--- Recorded data ---

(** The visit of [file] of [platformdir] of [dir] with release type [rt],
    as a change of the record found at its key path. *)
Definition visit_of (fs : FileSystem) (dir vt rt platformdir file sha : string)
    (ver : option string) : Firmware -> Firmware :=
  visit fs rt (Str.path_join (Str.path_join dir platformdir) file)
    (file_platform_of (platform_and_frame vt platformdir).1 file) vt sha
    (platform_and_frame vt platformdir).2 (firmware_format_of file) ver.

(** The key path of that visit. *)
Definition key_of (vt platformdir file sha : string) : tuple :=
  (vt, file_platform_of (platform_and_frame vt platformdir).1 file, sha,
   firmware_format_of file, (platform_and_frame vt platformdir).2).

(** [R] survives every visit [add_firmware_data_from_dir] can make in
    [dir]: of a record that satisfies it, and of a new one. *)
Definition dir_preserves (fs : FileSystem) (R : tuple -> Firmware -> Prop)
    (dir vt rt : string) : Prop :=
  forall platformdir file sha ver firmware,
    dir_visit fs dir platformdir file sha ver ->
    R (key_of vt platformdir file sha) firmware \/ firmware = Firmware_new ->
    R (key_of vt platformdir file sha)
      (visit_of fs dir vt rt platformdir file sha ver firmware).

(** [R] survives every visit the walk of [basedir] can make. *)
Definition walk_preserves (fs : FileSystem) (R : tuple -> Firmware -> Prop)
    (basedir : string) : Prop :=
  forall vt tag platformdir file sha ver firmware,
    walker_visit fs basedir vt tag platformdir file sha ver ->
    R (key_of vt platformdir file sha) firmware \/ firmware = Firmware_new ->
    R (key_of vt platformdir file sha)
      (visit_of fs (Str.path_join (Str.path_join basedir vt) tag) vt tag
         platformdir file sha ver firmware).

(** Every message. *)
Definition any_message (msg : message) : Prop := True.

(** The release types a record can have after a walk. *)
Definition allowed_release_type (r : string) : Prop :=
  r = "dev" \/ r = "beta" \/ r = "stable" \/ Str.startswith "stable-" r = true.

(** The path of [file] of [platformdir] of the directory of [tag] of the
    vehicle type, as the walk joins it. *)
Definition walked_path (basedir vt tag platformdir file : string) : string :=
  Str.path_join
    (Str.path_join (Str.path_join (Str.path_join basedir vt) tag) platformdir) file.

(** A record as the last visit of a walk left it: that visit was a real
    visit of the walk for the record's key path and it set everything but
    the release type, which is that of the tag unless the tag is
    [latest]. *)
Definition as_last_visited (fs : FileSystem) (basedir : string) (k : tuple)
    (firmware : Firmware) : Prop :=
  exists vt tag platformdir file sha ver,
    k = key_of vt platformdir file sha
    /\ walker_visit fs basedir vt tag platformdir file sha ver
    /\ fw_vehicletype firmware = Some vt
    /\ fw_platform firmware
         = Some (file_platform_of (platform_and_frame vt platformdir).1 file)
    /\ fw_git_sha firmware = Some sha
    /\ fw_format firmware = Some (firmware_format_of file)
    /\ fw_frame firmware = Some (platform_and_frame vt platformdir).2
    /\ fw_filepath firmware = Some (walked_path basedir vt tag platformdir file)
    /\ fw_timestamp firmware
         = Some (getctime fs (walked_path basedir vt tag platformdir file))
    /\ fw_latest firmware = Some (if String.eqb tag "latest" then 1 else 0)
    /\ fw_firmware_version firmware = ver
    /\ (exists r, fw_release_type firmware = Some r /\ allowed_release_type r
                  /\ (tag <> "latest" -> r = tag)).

---

▶ Required work: Give the full listing above again, exactly as it was presented.

▶ Written solution:
(** The visit of [file] of [platformdir] of [dir] with release type [rt],
    as a change of the record found at its key path. *)
Definition visit_of (fs : FileSystem) (dir vt rt platformdir file sha : string)
    (ver : option string) : Firmware -> Firmware :=
  visit fs rt (Str.path_join (Str.path_join dir platformdir) file)
    (file_platform_of (platform_and_frame vt platformdir).1 file) vt sha
    (platform_and_frame vt platformdir).2 (firmware_format_of file) ver.

(** The key path of that visit. *)
Definition key_of (vt platformdir file sha : string) : tuple :=
  (vt, file_platform_of (platform_and_frame vt platformdir).1 file, sha,
   firmware_format_of file, (platform_and_frame vt platformdir).2).

(** [R] survives every visit [add_firmware_data_from_dir] can make in
    [dir]: of a record that satisfies it, and of a new one. *)
Definition dir_preserves (fs : FileSystem) (R : tuple -> Firmware -> Prop)
    (dir vt rt : string) : Prop :=
  forall platformdir file sha ver firmware,
    dir_visit fs dir platformdir file sha ver ->
    R (key_of vt platformdir file sha) firmware \/ firmware = Firmware_new ->
    R (key_of vt platformdir file sha)
      (visit_of fs dir vt rt platformdir file sha ver firmware).

(** [R] survives every visit the walk of [basedir] can make. *)
Definition walk_preserves (fs : FileSystem) (R : tuple -> Firmware -> Prop)
    (basedir : string) : Prop :=
  forall vt tag platformdir file sha ver firmware,
    walker_visit fs basedir vt tag platformdir file sha ver ->
    R (key_of vt platformdir file sha) firmware \/ firmware = Firmware_new ->
    R (key_of vt platformdir file sha)
      (visit_of fs (Str.path_join (Str.path_join basedir vt) tag) vt tag
         platformdir file sha ver firmware).

(** Every message. *)
Definition any_message (msg : message) : Prop := True.

(** The release types a record can have after a walk. *)
Definition allowed_release_type (r : string) : Prop :=
  r = "dev" \/ r = "beta" \/ r = "stable" \/ Str.startswith "stable-" r = true.

(** The path of [file] of [platformdir] of the directory of [tag] of the
    vehicle type, as the walk joins it. *)
Definition walked_path (basedir vt tag platformdir file : string) : string :=
  Str.path_join
    (Str.path_join (Str.path_join (Str.path_join basedir vt) tag) platformdir) file.

(** A record as the last visit of a walk left it: that visit was a real
    visit of the walk for the record's key path and it set everything but
    the release type, which is that of the tag unless the tag is
    [latest]. *)
Definition as_last_visited (fs : FileSystem) (basedir : string) (k : tuple)
    (firmware : Firmware) : Prop :=
  exists vt tag platformdir file sha ver,
    k = key_of vt platformdir file sha
    /\ walker_visit fs basedir vt tag platformdir file sha ver
    /\ fw_vehicletype firmware = Some vt
    /\ fw_platform firmware
         = Some (file_platform_of (platform_and_frame vt platformdir).1 file)
    /\ fw_git_sha firmware = Some sha
    /\ fw_format firmware = Some (firmware_format_of file)
    /\ fw_frame firmware = Some (platform_and_frame vt platformdir).2
    /\ fw_filepath firmware = Some (walked_path basedir vt tag platformdir file)
    /\ fw_timestamp firmware
         = Some (getctime fs (walked_path basedir vt tag platformdir file))
    /\ fw_latest firmware = Some (if String.eqb tag "latest" then 1 else 0)
    /\ fw_firmware_version firmware = ver
    /\ (exists r, fw_release_type firmware = Some r /\ allowed_release_type r
                  /\ (tag <> "latest" -> r = tag)).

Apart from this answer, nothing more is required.